Monday, January 15, 2018

The responsible sale of alcohol

John Stuart Mill authored On Liberty in a period during which the first societal debates over alcohol prohibition were emerging. Thus, it is not surprising that Mill's consideration of the rights of individuals in proportion to society and the government, which were forged in the midst of such heated social controversy, would directly confront the important questions of these relative liberties. "The object of this essay," Mill declares, "is to assert one very simple principle...

that the sole end for which mankind are warranted, individually or collectively, in interfering with the liberty of action of any of their number, is self-protection... that is to prevent harm to others," (10-11). This is known as the Harm Principle, and is central to Mill's analysis of individual liberty and particularly, to the sale and consumption of alcohol. Government interference, according to Mill, is only appropriate when a person engages in conduct that threatens the interests of others. What happens inside a person's body or mind is that person's private business, not the business of society nor the government.
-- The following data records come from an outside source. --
Lemma persist_written s d d' : persist_metadata_refresh_state_cursor s d = Ok d' ->
  exists r, t_refresh d' !! rs_chain_id s = Some r /\ rr_observed_height r = rs_observed_height s /\ rr_run_status r = rs_run_status s
    /\ rr_selected_path_count r = rs_selected_path_count s /\ rr_published_path_count r = rs_published_path_count s
    /\ rr_failed_path_count r = rs_failed_path_count s
    /\ (forall h, rs_last_successful_height s = Some h -> rr_last_successful_height r = Some h).
Proof.
  unfold persist_metadata_refresh_state_cursor. intros Hp. apply bind_Ok in Hp as ([] & _ & Hp).
  apply bind_Ok in Hp as (success & Hs & Hp). unfold upsert_refresh in Hp.
  do 2 (apply bind_Ok in Hp as ([] & _ & Hp)). injection Hp as <-. eexists. split; [apply lookup_insert_eq|].
  split_and!; try done. intros h Eh. cbn. rewrite Eh in Hs. destruct (t_refresh d !! rs_chain_id s) as [r0|]; [|by injection Hs as <-].
  do 2 (apply bind_Ok in Hs as ([] & _ & Hs)). destruct (rr_last_successful_height r0); [apply bind_Ok in Hs as ([] & _ & Hs)|]; by injection Hs as <-.
Qed.
(** The final state of a run of [s] with these counts. *)
Definition finished (d : mstore) (chain : string) (s : CatalogSelection) (status : string) (published failed : Z) : Prop :=
  exists r, t_refresh d !! chain = Some r /\ rr_observed_height r = cs_observed_height s /\ rr_run_status r = status
    /\ rr_selected_path_count r = count (cs_paths s) /\ rr_published_path_count r = published /\ rr_failed_path_count r = failed
    /\ (status = "complete" -> rr_last_successful_height r = Some (cs_observed_height s)).
(** What an exit code promises about the store. *)
Definition run_outcome (chain : string) (s : CatalogSelection) (code : Z) (d : mstore) : Prop :=
  (code = 0 /\ finished d chain s "complete" (count (cs_paths s)) 0
   /\ Forall (fun item => published_at chain (cs_observed_height s) d item.1) (cs_paths s))
  \/ (code = 2 /\ exists published failed, 0 < failed /\ published + failed = count (cs_paths s)
      /\ finished d chain s (if published =? 0 then "failed" else "partial") published failed)
  \/ code = 1.
Lemma abandon_step config s started p f (w : world) code w' : abandon config s started p f w = (code, w') ->
  run_step (ic_chain_id config) (cs_observed_height s) (rw_store w) (rw_store w') /\ code = 1.
Proof.
  unfold abandon. pose proof (keeps_outside re_now w) as Hs. destruct (outside re_now w) as [t w1]. intros [= <- <-]. split; [|done].
  destruct (persist_state _ w1) as [r w2] eqn:Ep. apply (persist_run_step (ic_chain_id config) (cs_observed_height s)) in Ep as [Hst _].
  cbn [snd] in *. by rewrite <-Hs.
Qed.
Lemma finished_persist config s status p f started completed success (w w' : world) u :
  status = "complete" <-> success = true -> persist_state (run_state config s status p f started completed success) w = (Ok u, w') ->
  finished (rw_store w') (ic_chain_id config) s status p f.
Proof.
  intros Hs Hp. apply (persist_run_step (ic_chain_id config) (cs_observed_height s)) in Hp as [_ Hp]. specialize (Hp eq_refl).
  apply persist_written in Hp as (r & E1 & E2 & E3 & E4 & E5 & E6 & E7). exists r. split_and!; try done.
  intros ->. apply E7. cbn. by rewrite (proj1 Hs eq_refl).
Qed.
Lemma refresh_selected_outcome config s (w : world) code w' : refresh_selected config s w = (code, w') ->
  run_step (ic_chain_id config) (cs_observed_height s) (rw_store w) (rw_store w') /\ run_outcome (ic_chain_id config) s code (rw_store w').
Proof.
  unfold refresh_selected. pose proof (keeps_outside re_now w) as Hs0. destruct (outside re_now w) as [started w0].
  cbn [snd] in Hs0. unfold same_store in Hs0. rewrite <-Hs0. clear w Hs0.
  set (chain := ic_chain_id config). set (height := cs_observed_height s).
  destruct (and_then _ _ w0) as [r w1] eqn:Estart.
  assert (run_step chain height (rw_store w0) (rw_store w1)) as Hs1.
  { unfold and_then in Estart. destruct (persist_state _ w0) as [[u|e] w2] eqn:Ep;
      destruct (persist_run_step chain height _ _ _ _ Ep) as [Hp _].
    - apply (candidates_step chain height) in Estart. by trans (rw_store w2).
    - by injection Estart as _ <-. }
  destruct r as [cs|e].
  2: { intros [Ha ->]%abandon_step. split; [by trans (rw_store w1)|by right; right]. }
  destruct (refresh_paths chain height cs (cs_paths s) 0 0 w1) as [[[p f] stop] w2] eqn:Er.
  apply refresh_paths_outcome in Er as (Hs2 & Hp & Hf & Hdone). destruct stop as [e|].
  { intros [Ha ->]%abandon_step. split; [etrans; [exact Hs1|etrans; [exact Hs2|exact Ha]]|by right; right]. }
  destruct (Hdone eq_refl) as [Hcount Hpub]. pose proof (keeps_outside re_now w2) as Hs3.
  destruct (outside re_now w2) as [completed w3]. cbn [snd] in Hs3. unfold same_store in Hs3.
  assert (run_step chain height (rw_store w0) (rw_store w3)) as Hs03 by (rewrite Hs3; by trans (rw_store w1)).
  destruct (persist_state _ w3) as [[u|e] w4] eqn:Ep.
  2: { intros [Ha ->]%abandon_step. apply (persist_run_step chain height) in Ep as [Hp4 _].
       split; [etrans; [exact Hs03|etrans; [exact Hp4|exact Ha]]|by right; right]. }
  pose proof (persist_run_step chain height _ _ _ _ Ep) as [Hp4 _]. intros [= <- <-]. split; [by trans (rw_store w3)|].
  apply finished_persist in Ep; [|unfold terminal_status; destruct (f =? 0), (p =? 0); split; intros Eq; by try done].
  unfold terminal_status in *. destruct (Z.eqb_spec f 0) as [->|Hne]; cbn [String.eqb] in *.
  - left. split; [done|]. assert (p = count (cs_paths s)) as -> by lia. split; [exact Ep|].
    specialize (Hpub eq_refl). rewrite <-Hs3 in Hpub. eapply Forall_impl; [exact Hpub|]. intros item Hi. by apply Hp4.
  - right. left. assert (String.eqb (if negb (p =? 0) then "partial" else "failed") "complete" = false) as -> by (by destruct (p =? 0)).
    split; [done|]. exists p, f. split_and!; [lia|lia|]. by destruct (p =? 0).
Qed.
(** C40. A refresh run leaves the store in a state reached by publications and
    run states only (so every guarantee on histories holds), whatever fails.
    Exit code 0 is returned only when every selected path has been published
    at the catalog height and the recorded run is complete, with that height
    as its last success; code 2 only when some paths failed, with the counts
    recorded; any other outcome is code 1. *)
Theorem refresh_main_outcome config requested limit (w : world) code w' : main (Ok config) requested limit w = (code, w') ->
  rtc store_step (rw_store w) (rw_store w') /\
  (code = 1 \/ exists s, select_catalog_paths (ic_chain_id config) requested limit (t_catalog (rw_store w)) = Ok s
                         /\ run_outcome (ic_chain_id config) s code (rw_store w')).
Proof.
  unfold main. set (m := and_then (outside re_connect) _). intros Hm.
  assert (forall r w1, m w = (r, w1) -> same_store w w1 /\
    forall s, r = Ok (Some s) -> select_catalog_paths (ic_chain_id config) requested limit (t_catalog (rw_store w)) = Ok s) as Hsel.
  { clear Hm. subst m. unfold and_then, read, and_then. intros r w1 Hm.
    pose proof (keeps_outside re_connect w) as K1. destruct (outside re_connect w) as [[u1|e] x1]; [|by injection Hm as <- <-].
    pose proof (keeps_outside re_lock x1) as K2. destruct (outside re_lock x1) as [[u2|e] x2]; [|injection Hm as <- <-; split; [by trans x1|done]].
    pose proof (keeps_outside re_statement x2) as K3. destruct (outside re_statement x2) as [[u3|e] x3];
      [|injection Hm as <- <-; split; [etrans; [exact K1|etrans; [exact K2|exact K3]]|done]].
    assert (same_store w x3) as K by (etrans; [exact K1|etrans; [exact K2|exact K3]]). clear K1 K2 K3. destruct u2; [|by injection Hm as <- <-].
    pose proof (keeps_outside re_statement x3) as K1. destruct (outside re_statement x3) as [[u4|e] x4];
      [|injection Hm as <- <-; split; [by trans x3|done]].
    assert (same_store w x4) as K' by (by trans x3). cbn in Hm. unfold same_store in K'. rewrite K' in Hm.
    destruct (select_catalog_paths _ _ _ _) as [s|e]; [|by injection Hm as <- <-].
    pose proof (keeps_outside re_statement x4) as K2. destruct (outside re_statement x4) as [[u5|e] x5].
    - injection Hm as <- <-. split; [by trans x4|]. by intros s' [= ->].
    - injection Hm as <- <-. split; [by trans x4|done]. }
  destruct (m w) as [r w1] eqn:Em. destruct (Hsel r w1 eq_refl) as [Hs Hsel']. unfold same_store in Hs. rewrite <-Hs.
  destruct r as [[s|]|e]; [|injection Hm as <- <-; split; [done|by left]..].
  apply refresh_selected_outcome in Hm as [(Hr & _) Ho]. split; [done|]. right. exists s. rewrite Hs. split; [by apply Hsel'|done].
Qed.
End main.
This is made very clear by Mill: "Over himself, over his own body and mind, the individual is sovereign," (11). However, the sale and consumption of alcohol presents a contentious issue in what might otherwise be seen as an all-encompassing rule. Social pressure groups at the time, such as the United Kingdom Alliance of Legislative Suppressions of the Sale of Intoxication, highlighted the often violent, dangerous and irresponsible effects alcohol can have on a portion of those who choose to consume it.

They claimed that drunkenness was responsible for "constantly creating and stimulating social disorder," and "weakening and demoralizing society," (83). It seems that Mill has taken this into consideration in his analysis of legitimate government intervention into alcohol sales, despite his obvious anti-prohibition outlook. On Liberty champions responsible alcohol inebriation as a private pleasure which the government has no authority to interfere with as long as the drinker is not harming anybody else.

It seems to be Mill's opinion that, provided that the drunken person's actions do not violate the foundations of the Harm Principle, that person should have "perfect freedom, legal and social, to do the actions and stand the consequences," (70). This becomes the line that Mill attempts to establish. He does not try to refute that alcohol, under some circumstances, does in fact lead to harm. He merely suggests that this minor harm, contained as it is, is nothing more than an "inconvenience... which society can afford to bear for the sake of the greater good of human freedom," (76).

There are, however, instances in which Mill would support regulation of alcohol sale/consumption based on legitimate threats to the well-being and general goodness of society as a whole. These concessions will become the focus of this essay. Firstly, although Mill never directly addressed it, is the issue of children and their access to intoxication. In his introductory explanations of the main themes in On Liberty he discusses some of the foundational and irrevocable principles for society to live by.

These rules precede any possible exception and cannot be challenged as threats to liberty because, according to Mill, they're necessary to society. Children, whilst still under the care of an adult, "must be protected against their own actions as well as external injury," and therefore it is necessary for society or the governing authority to act paternalistically towards them on some matters, and alcohol would seemingly be one of them. Not surprisingly, Mill rejects the assumption that a person's actions are inherently connected to society, and an act which harms that individual, harms society as a whole.